Tokyo guarda all’Ucraina e pensa all’Asia orientale: Vladimir Putin non ce l’avrebbe fatta senza Xi
All’ultima riunione della cosiddetta coalizione dei volenterosi, la piattaforma di paesi che lavorano a un piano per la sicurezza dell’Ucraina, fra i 31 partecipanti c’erano anche tre rappresentanti di altrettanti paesi lontani geograficamente dall’Europa ma sempre più coinvolti nei colloqui. L’altro ieri, con la maggior parte dei leader europei e della Nato, c’era anche il primo ministro del Giappone Shigeru Ishiba, che poi, parlando ai giornalisti, ha detto che seguirà “con attenzione le prossime discussioni”, e valuterà “ciò che il Giappone può e deve fare, compresi i vari aspetti legali e di capacità, per svolgere un ruolo adeguato”. La Costituzione giapponese post bellica limita il raggio d’azione di Tokyo, ma sin dall’inizio dell’invasione su larga scala dell’Ucraina da parte della Russia, il paese ha fornito assistenza a Kyiv con forniture non letali e addestramento. Anche il primo ministro australiano Anthony Albanese era tra i partecipanti, come il suo omologo neozelandese Christopher Luxon. Entrambi si sono detti aperti alla possibilità di partecipare a eventuali coalizioni di Forze di peacekeeping in Ucraina. Tra i paesi democratici alleati nell’area dell’Indo-Pacifico mancava solo la Corea del sud: il nuovo presidente sudcoreano Lee Jae-myung ha detto alla stampa di non essere “stato invitato”. In passato Lee ha espresso più volte il suo scetticismo riguardo all’avvicinamento di Seul alla Nato.

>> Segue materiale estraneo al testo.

(** The steps of a session. *)
Definition fire_session (s : sys) (i : nat) (x : session) (a : act) : option sys :=
  match a with
  | StartReader _ => if stream_in x is INew then Some (new_reader i x s) else None
  | TakeChunk _ =>
      if stream_in x is IRange c then
        match chans s !! c with
        | Some (d :: q) => Some (set_chan c q (set_sess i (set_in (ISend c d) x) s))
        | _ => None
        end
      else None
  | SendOk _ =>
      match stream_in x, main x with
      | ISend c d, MReturned => None
      | ISend c d, _ =>
          Some (set_sess i (mk_session (main x) (IRange c) (cleaner x) (copier x) (w_closed x) (done_closed x) (got x) (sent x ++ [d])) s)
      | _, _ => None
      end
  | SendErr _ => if stream_in x is ISend c d then Some (set_sess i (set_in IReturned x) s) else None
  | Recv _ d =>
      if main x is MRecv then
        Some (set_sess i (mk_session (MSend d) (stream_in x) (cleaner x) (copier x) (w_closed x) (done_closed x) (got x ++ [d]) (sent x)) s)
      else None
  | RecvEnd _ => if main x is MRecv then Some (set_sess i (set_main MCloseW x) s) else None
  | PassToWriter _ =>
      match main x, copier x with
      | MSend d, WRange => Some (set_sess i (set_copier (WSend d) (set_main MRecv x)) s)
      | _, _ => None
      end
  | CloseW _ =>
      if main x is MCloseW then
        Some (set_sess i (mk_session MCloseDone (stream_in x) (cleaner x) (copier x) true (done_closed x) (got x) (sent x)) s)
      else None
  | CloseDone _ =>
      if main x is MCloseDone then
        Some (set_sess i (mk_session MReturned (stream_in x) (cleaner x) (copier x) (w_closed x) true (got x) (sent x)) s)
      else None
  | CopierEnd _ =>
      match copier x, w_closed x with
      | WRange, true => Some (set_sess i (set_copier WOver x) s)
      | _, _ => None
      end
  | PassToSender _ =>
      match copier x, sender s with
      | WSend d, SRecv => Some (set_sender (SWrite i d) (set_sess i (set_copier WRange x) s))
      | _, _ => None
      end
  | Clean _ =>
      match cleaner x, done_closed x with
      | CWait c, true =>
          Some (mk_sys (<[i := set_cleaner COver x]> (sessions s)) (chans s) (filter (fun r => r <> c) (rs s)) (next s)
            (sender s) (receiver s) (consumers s - 1) (overruns s) (written s) (rcvd s))
      | _, _ => None
      end
  | _ => None
  end.

(** The steps of the UART goroutines. *)
Definition fire_uart (s : sys) (a : act) : option sys :=
  match a, sender s, receiver s with
  | WriteOk, SWrite i d, _ =>
      Some (mk_sys (sessions s) (chans s) (rs s) (next s) SRecv (receiver s) (consumers s) (overruns s) (written s ++ [(i, d)]) (rcvd s))
  | WriteErr, SWrite i d, _ => Some (set_sender (SDead i d) s)
  | Read buf, _, RRead =>
      Some (mk_sys (sessions s) (chans s) (rs s) (next s) (sender s) (RGive buf (rs s)) (consumers s) (overruns s) (written s) (rcvd s ++ [buf]))
  | ReadErr, _, RRead => Some (set_receiver RDead s)
  | Give, _, RGive buf (c :: cs) =>
      let q := default [] (chans s !! c) in
      if decide (length q < capacity)%nat then Some (set_receiver (RGive buf cs) (set_chan c (q ++ [buf]) s))
      else Some (mk_sys (sessions s) (chans s) (rs s) (next s) (sender s) (RGive buf cs) (consumers s) (overruns s + 1) (written s) (rcvd s))
  | GiveEnd, _, RGive buf [] => Some (set_receiver RRead s)
  | _, _, _ => None
  end.

(** The session that an action is of. *)
Definition session_of (a : act) : option nat :=
  match a with
  | StartReader i | TakeChunk i | SendOk i | SendErr i | Recv i _ | RecvEnd i | PassToWriter i | CloseW i
  | CloseDone i | CopierEnd i | PassToSender i | Clean i => Some i
  | _ => None
  end.

Definition fire (s : sys) (a : act) : option sys :=
  match a, session_of a with
  | Open, _ => Some (mk_sys (sessions s ++ [new_session]) (chans s) (rs s) (next s) (sender s) (receiver s) (consumers s)
      (overruns s) (written s) (rcvd s))
  | _, Some i => x ← sessions s !! i; fire_session s i x a
  | _, None => fire_uart s a
  end.

(** A schedule. *)
Fixpoint runs (s : sys) (l : list act) : option sys :=
  match l with
  | [] => Some s
  | a :: l => s ← fire s a; runs s l
  end.

(** ** What a client types *)

Definition written_of (i : nat) (s : sys) : list chunk :=
  omap (fun p => if decide (p.1 = i) then Some p.2 else None) (written s).

Definition in_main (x : session) : list chunk := if main x is MSend d then [d] else [].
Definition in_copier (x : session) : list chunk := if copier x is WSend d then [d] else [].
Definition in_sender (i : nat) (s : sys) : list chunk :=
  match sender s with
  | SWrite j d | SDead j d => if decide (j = i) then [d] else []
  | SRecv => []
  end.

(** What was received from the client but not written yet, oldest first. *)
Definition in_flight (i : nat) (x : session) (s : sys) : list chunk := in_sender i s ++ in_copier x ++ in_main x.

(** Nothing is lost, repeated or reordered on the way of session [i] to the UART. *)
Definition in_order (s : sys) : Prop := forall i,
  match sessions s !! i with
  | Some x => got x = written_of i s ++ in_flight i x s
  | None => written_of i s = [] /\ in_sender i s = []
  end.

(** The cases of an action that was possible. *)
Ltac fire_cases a H x Hx :=
  destruct a; unfold fire in H; cbn [session_of] in H;
  try (apply bind_Some in H as (x & Hx & H); unfold fire_session in H); try unfold fire_uart in H;
  repeat case_match; simplify_eq.

(** The session that changed, and the others. *)
Lemma in_order_session s s' j x x' :
  sessions s !! j = Some x -> sessions s' = <[j := x']> (sessions s) ->
  (forall i, i <> j -> written_of i s' = written_of i s /\ in_sender i s' = in_sender i s) ->
  (got x = written_of j s ++ in_flight j x s -> got x' = written_of j s' ++ in_flight j x' s') ->
  in_order s -> in_order s'.
Proof.
  intros Hj Hs Hother Hx Ho i. rewrite Hs. destruct (decide (i = j)) as [->|Hne].
  - rewrite list_lookup_insert_eq by (by eapply lookup_lt_Some). apply Hx. specialize (Ho j). by rewrite Hj in Ho.
  - rewrite list_lookup_insert_ne by done. destruct (Hother i Hne) as [Ew Es]. specialize (Ho i).
    destruct (sessions s !! i) as [y|]; [|by rewrite Ew, Es]. unfold in_flight. by rewrite Ew, Es.
Qed.

Lemma fire_in_order s a s' : in_order s -> fire s a = Some s' -> in_order s'.
Proof.
  intros Ho H. fire_cases a H x Hx; try exact Ho.
  all: try (eapply in_order_session; [exact Hx|reflexivity|done| |exact Ho]; unfold in_flight, in_copier, in_main;
    cbn; repeat match goal with E : main _ = _ |- _ => rewrite E; clear E | E : copier _ = _ |- _ => rewrite E; clear E end;
    cbn; rewrite ?app_nil_r; try done).
  - intros i. specialize (Ho i). cbn [sessions]. destruct (sessions s !! i) as [x|] eqn:Hi.
    + by rewrite (lookup_app_l_Some _ _ _ _ Hi).
    + rewrite lookup_app_r by (by apply lookup_ge_None). destruct (_ - _)%nat as [|k]; cbn.
      * destruct Ho as [Ew Es]. unfold in_flight, written_of, in_sender in *. cbn. by rewrite Ew, Es.
      * exact Ho.
  - intros E. by rewrite E, <- !app_assoc.
  - eapply in_order_session; [exact Hx|reflexivity| | |exact Ho].
    + intros i' Hne. split; [done|]. unfold in_sender. cbn. rewrite H1. by rewrite decide_False.
    + unfold in_flight, in_sender, in_copier. cbn. rewrite H0, H1, decide_True by done. by cbn.
  - intros i'. specialize (Ho i'). unfold in_flight, in_sender in *. cbn [sessions written sender].
    assert (Ew : written_of i' (mk_sys (sessions s) (chans s) (rs s) (next s) SRecv (receiver s) (consumers s) (overruns s)
      (written s ++ [(i, d)]) (rcvd s)) = written_of i' s ++ in_sender i' s).
    { unfold written_of, in_sender. cbn. rewrite omap_app. cbn. rewrite H0. by case_decide. }
    rewrite Ew. unfold in_sender. rewrite H0 in *. destruct (sessions s !! i') as [x|].
    + by rewrite <- !app_assoc.
    + destruct Ho as [-> ->]. done.
  - intros i'. specialize (Ho i'). unfold in_flight, in_sender in *. cbn [sessions sender set_sender]. by rewrite H0 in Ho.
Qed.

(** ** Readers *)

(** The channel that [streamIn] ranges over. *)
Definition reader (x : session) : option nat :=
  match stream_in x with IRange c | ISend c _ => Some c | _ => None end.

Definition is_new (x : session) : bool := if stream_in x is INew then true else false.

(** What the registration of readers depends on. *)
Record key : Type := mk_key { k_new : bool; k_reader : option nat; k_cleaner : clean_pc }.
Definition key_of (x : session) : key := mk_key (is_new x) (reader x) (cleaner x).
Definition keys (s : sys) : list key := key_of <$> sessions s.

Definition owns (k : key) (c : nat) : Prop := k_reader k = Some c \/ k_cleaner k = CWait c.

Ed era contrario anche alla difesa collettiva dell’Ucraina (con frasi anche molto forti come: “Perché dovremmo immischiarci nella guerra di qualcun altro?” e “un politico alle prime armi ha provocato la Russia”). In Giappone la situazione è molto diversa. Sono pochissimi, e quasi tutti di estrema sinistra, i media che non sostengono l’Ucraina. L’opinione pubblica è molto coinvolta. Già lo scorso anno Ishiba ha firmato un accordo decennale con il presidente ucraino Volodymyr Zelensky per la fornitura di equipaggiamenti non letali, e la scorsa settimana aveva detto di sentire “un forte senso di crisi per il fatto che ciò che sta accadendo in Ucraina potrebbe verificarsi anche in Asia orientale”. A Tokyo la preoccupazione è che una Russia più forte vuol dire anche una Cina e una Corea del nord più forti. Lunedì, durante una visita in Giappone, il ministro degli Esteri tedesco Johann Wadephul ha detto che “la guerra della Russia è resa possibile dal cruciale sostegno cinese”, ma il presidente americano Donald Trump sembra avere avuto finora un approccio piuttosto morbido con Pechino, e non solo sulla questione ucraina. Dopo averla annunciata più volte, da quando ha iniziato il suo secondo mandato alla Casa Bianca, Trump ha parlato al telefono con Xi solo una volta a giugno, e per discutere solo di dazi – come sottolineato da entrambe le parti. Dopo aver fatto diverse concessioni sulla vendita di microchip cruciali nella competizione tecnologica fra America e Cina, ieri la Casa Bianca è tornata ufficialmente su TikTok, il social media di proprietà cinese che un tempo Trump voleva vietare in tutta l’America, e che è formalmente vietato sugli smartphone di quasi tutta l’amministrazione pubblica americana per ragioni di sicurezza.
Non è un caso se tra le proposte del Cremlino arrivate durante il vertice fra il presidente della Federazione russa Vladimir Putin e Trump ci fosse anche l’ipotesi della Cina di Xi Jinping come “garante” delle condizioni di sicurezza dell’Ucraina. A marzo era circolata sulla stampa tedesca l’indiscrezione di un invito, da parte di Bruxelles, nei confronti della Repubblica popolare cinese a far parte della coalizione dei volenterosi per l’Ucraina. Pochi giorni dopo, il ministero degli Esteri di Pechino aveva definito “completamente false” le notizie di una potenziale forza di peacekeeping cinese in Ucraina.